● **WHAT TO PRODUCE**: When you reach the line containing "Definition zombie_at (x" in the entries below, start writing out each line exactly, and stop after the line containing "Definition choose_child (x".

[Stored items]
=======

Lemma xinv_enter x ch cur a t : xinv x ch None None -> cur <> 0 -> tasks (sg x) !! cur = Some t -> tstate t = TASK_RUNNING ->
  xinv (with_waiting x (<[cur := a]> (waiting x))) ch None None.
Proof.
  intros [H1 H2 H3 H4 H5 H6 H7 H8 H9] H0 Ht Hr. constructor; try done; [by apply family_waiting| |].
  - intros w b. cbn. destruct (decide (w = cur)) as [->|]; [intros _; split; [done|]; exists t; auto|rewrite lookup_insert_ne by done; apply H8].
  - intros w pid options g tw c tc kc u. cbn. destruct (decide (w = cur)) as [->|]; [|rewrite lookup_insert_ne by done; apply H9].
    intros _ _ Htw Hi. simplify_eq. by rewrite Hr in Hi.
Qed.

(** A process that finds no dead child can sleep. *)
Lemma xinv_sleep x ch cur t pid options : xinv x ch None None -> tasks (sg x) !! cur = Some t -> tstate t = TASK_RUNNING ->
  waiting x !! cur = Some (pid, options, pgrp t) ->
  (forall c tc kc, member x c tc kc -> p_pptr tc = cur -> tstate tc = TASK_ZOMBIE -> eligible t pid options c tc kc = false) ->
  xinv (upd_task cur (fun t => with_state t TASK_INTERRUPTIBLE) x) ch None None.
Proof.
  intros Hinv Ht Hr Hw Hnone. unfold upd_task. rewrite Ht. set (t' := with_state t TASK_INTERRUPTIBLE).
  assert (mild t t') as Hmild by (constructor; try done; cbn; rewrite Hr; done).
  assert (local cur (sg x) (set_task (sg x) cur t')) as Hl by (by eapply local_set).
  assert (xinv (with_sg (with_waiting x (delete cur (waiting x))) (set_task (sg x) cur t')) ch None None) as [H1 H2 H3 H4 H5 H6 H7 H8 H9].
  { apply (xinv_local cur (with_waiting x (delete cur (waiting x)))); [done|apply lookup_delete_eq|by apply xinv_leave]. }
  constructor; try done.
  - by apply (family_waiting _ _ _ (waiting x)) in H1.
  - intros w a Ha. cbn in Ha. destruct (decide (w = cur)) as [->|Hne].
    + split; [by apply (iv_waiting _ _ _ _ Hinv cur a)|]. exists t'. cbn. rewrite lookup_insert_eq. split; [done|by right].
    + apply (H8 w a). cbn. by rewrite lookup_delete_ne.
  - intros w pid' options' g tw c tc kc u Ha Hpid Htw Hi Hm Hpp Hop Hz Hun. cbn in Ha. destruct (decide (w = cur)) as [->|Hne].
    + rewrite Hw in Ha. injection Ha as <- <- <-. destruct (local_member cur x _ c tc kc Hl Hm) as (tc0 & Hm0 & Hmd & _).
      rewrite (eligible_same u pid options c tc0 tc kc kc); [|apply Hmd|done].
      rewrite (eligible_group u t) by done. apply Hnone; [done|rewrite <- (md_pptr _ _ Hmd); done|by rewrite <- (md_zombie _ _ Hmd)].
    + eapply (H9 w); eauto. cbn. by rewrite lookup_delete_ne.
Qed.

(** ** The search of [sys_wait4] *)

Definition eligible_at (x : xstate) (c : task) (pid options p : Z) : bool :=
  match kins x !! p, tasks (sg x) !! p with Some k, Some t => eligible c pid options p t k | _, _ => false end.

Definition stopped_at (x : xstate) (options p : Z) : bool :=
  match tasks (sg x) !! p with Some t => reports_stop options t | None => false end.

Definition zombie_at (x : xstate) (p : Z) : bool :=
  match tasks (sg x) !! p with Some t => tstate t =? TASK_ZOMBIE | None => false end.

(** A child that the caller waits for, and that has something to report. *)
Definition ready_at (x : xstate) (c : task) (pid options p : Z) : bool :=
  eligible_at x c pid options p && (stopped_at x options p || zombie_at x p).

(** The search as a function of the list of children. *)
Definition choose_child (x : xstate) (c : task) (pid options : Z) (l : list Z) (flag : bool) : found :=
  match List.find (ready_at x c pid options) l with
  | Some p => if stopped_at x options p then FoundStopped p else FoundZombie p
  | None => FoundNone (flag || existsb (eligible_at x c pid options) l)
  end.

=======

● **RESPONSE**:
Definition zombie_at (x : xstate) (p : Z) : bool :=
  match tasks (sg x) !! p with Some t => tstate t =? TASK_ZOMBIE | None => false end.

(** A child that the caller waits for, and that has something to report. *)
Definition ready_at (x : xstate) (c : task) (pid options p : Z) : bool :=
  eligible_at x c pid options p && (stopped_at x options p || zombie_at x p).

(** The search as a function of the list of children. *)
Definition choose_child (x : xstate) (c : task) (pid options : Z) (l : list Z) (flag : bool) : found :=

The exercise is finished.